= Giacinto Prandelli =

Italian opera singer

Giacinto Prandelli

Giacinto Prandelli (8 February 1914 - 14 June 2010) was an Italian operatic tenor, particularly associated with the Italian and French repertoires.

==Life and career==

Giacinto Prandelli as The Knight of Grieux in Manon, Teatro alla Scala, Milan (photo with 1948 dedication)

Born in Lumezzane, Italy, Prandelli sang as a boy in a church choir. He studied in Rome with Fornarini, and in Brescia with Grandini, and made his stage debut at the Teatro Donizetti in Bergamo, as Rodolfo, in 1942.

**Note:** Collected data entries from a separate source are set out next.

(** The lists in a placement, the other fields being kept. *)
Definition set_lo_queue_nodes ns g := mk_placement (lo_client g) (lo_request g) (lo_cells g)
  (lo_queues g) ns (lo_channels g) (lo_channel_nodes g) (lo_sock g).
Definition set_lo_channel_nodes ns g := mk_placement (lo_client g) (lo_request g) (lo_cells g)
  (lo_queues g) (lo_queue_nodes g) (lo_channels g) ns (lo_sock g).

Definition queue_rest (l : loc) (g : placement) : list loc :=
  l :: lo_request g :: lo_channels g :: (lo_channel_nodes g).*1 ++ (lo_channel_nodes g).*2.
Definition channel_rest (l : loc) (g : placement) : list loc :=
  l :: lo_request g :: lo_queues g :: (lo_queue_nodes g).*1 ++ (lo_queue_nodes g).*2.

Lemma queue_footprint l g :
  footprint l g ≡ₚ
    lo_queues g :: (lo_queue_nodes g).*1 ++ (lo_queue_nodes g).*2 ++ queue_rest l g.
Proof.
  rewrite (app_assoc (lo_queue_nodes g).*1). unfold footprint, queue_rest.
  exact (Permutation_app_swap_app [l; lo_request g]
    (lo_queues g :: (lo_queue_nodes g).*1 ++ (lo_queue_nodes g).*2) _).
Qed.

Lemma channel_footprint l g :
  footprint l g ≡ₚ
    lo_channels g :: (lo_channel_nodes g).*1 ++ (lo_channel_nodes g).*2 ++ channel_rest l g.
Proof.
  rewrite (app_assoc (lo_channel_nodes g).*1). unfold footprint, channel_rest.
  exact (Permutation_app_comm
    (l :: lo_request g :: lo_queues g :: (lo_queue_nodes g).*1 ++ (lo_queue_nodes g).*2)
    (lo_channels g :: (lo_channel_nodes g).*1 ++ (lo_channel_nodes g).*2)).
Qed.

#[export] Program Instance queue_slot : Slot emq_queue_subscription := {|
  slot_ptr := client_queue_subscriptions;
  slot_free := emq_queue_subscription_list_free_handler;
  slot_name := qsub_name;
  slot_wf q := wf_name 64 (qsub_name q);
  slot_get := ss_queues;
  slot_set := set_ss_queues;
  slot_loc := lo_queues;
  slot_nodes := lo_queue_nodes;
  slot_rest := queue_rest;
|}.
Solve Obligations with (try done).
Next Obligation. by intros []. Qed.
Next Obligation. intros. by left. Qed.
Next Obligation.
  intros l s f w g []. split_and!; try done; [by destruct rep_wf|apply queue_footprint].
Qed.
Next Obligation.
  intros l s f w g h' ns xs fh ms Hr Hh Hd Hv Hwf Hnd Hf. exists (set_lo_queue_nodes ns g).
  pose proof (queue_footprint l (set_lo_queue_nodes ns g)) as Hp.
  destruct Hr. unfold queue_rest in Hh.
  split; [|done]. constructor; simpl; try done.
  - rewrite Hh; [done|by left].
  - rewrite Hh; [done|by right; left].
  - eapply dlist_frame; [|done]. intros k Hk. apply Hh. in_list.
  - eapply Forall2_points_to_frame; [|done]. intros k Hk. apply Hh. in_list.
  - rewrite Hp. done.
  - rewrite Hp. done.
  - destruct rep_wf. by constructor.
Qed.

He made his debut at the Rome Opera in 1943, as Alfredo, he then appeared in Bologna, Genoa, Florence, Cagliari, Palermo, Catania, and made his debut in Milan, at the Teatro Lirico, as Rinuccio, in 1944. He sang the solo tenor part in Beethoven's Ninth Symphony, under Arturo Toscanini in 1946.

In the early 1950s, he began an international career, appearing in Monte Carlo, Barcelona, Lisbon, Buenos Aires. He made his Metropolitan Opera debut in 1951, his San Francisco Opera debut in 1954, and his Lyric Opera of Chicago in 1956.

He excelled in Italian and French lyric roles, such as; Edgardo, Duca di Mantua, Alfredo, Enzo, Rodolfo, Pinkerton, Cavaradossi, des Grieux, Werther, Gounod's and Boito's Faust, etc. He also sang in many contemporary works by Alfano, Wolf-Ferrari, Menotti, Respighi.

Prandelli's final stage appearance was in 1976 as Paolo in Francesca da Rimini at the Teatro Grande in Brescia. He can be heard in a number of recordings, notably; La bohème, Fedora, Adriana Lecouvreur, Francesca da Rimini. He appeared in a television (RAI) production of Manon Lescaut, opposite Clara Petrella in 1956.

The Italian music company Azzali Editori, Via Massimo D'Azeglio 76/A, 43100 Parma has published in 2003 a comprehensive, 303-pages life of Prandelli: "GIACINTO PRANDELLI, Del Recitar Cantando...", by Cornelia Pelletta. The text is in Italian, with 40 pages of photographs, and an inserted digital remastered CD, Giacinto Prandelli singing 18 arias from L'Elisir d'Amore, Rigoletto, Luisa Miller, Lohengrin, Werther, Manon, La Gioconda, La Bohème, Adriana Lecouvreur, Fedora, Francesca da Rimini, Manon Lescaut, and Tosca." The book was launched at Milan's La Scala in the presence of Prandelli himself six years before his death in 2010.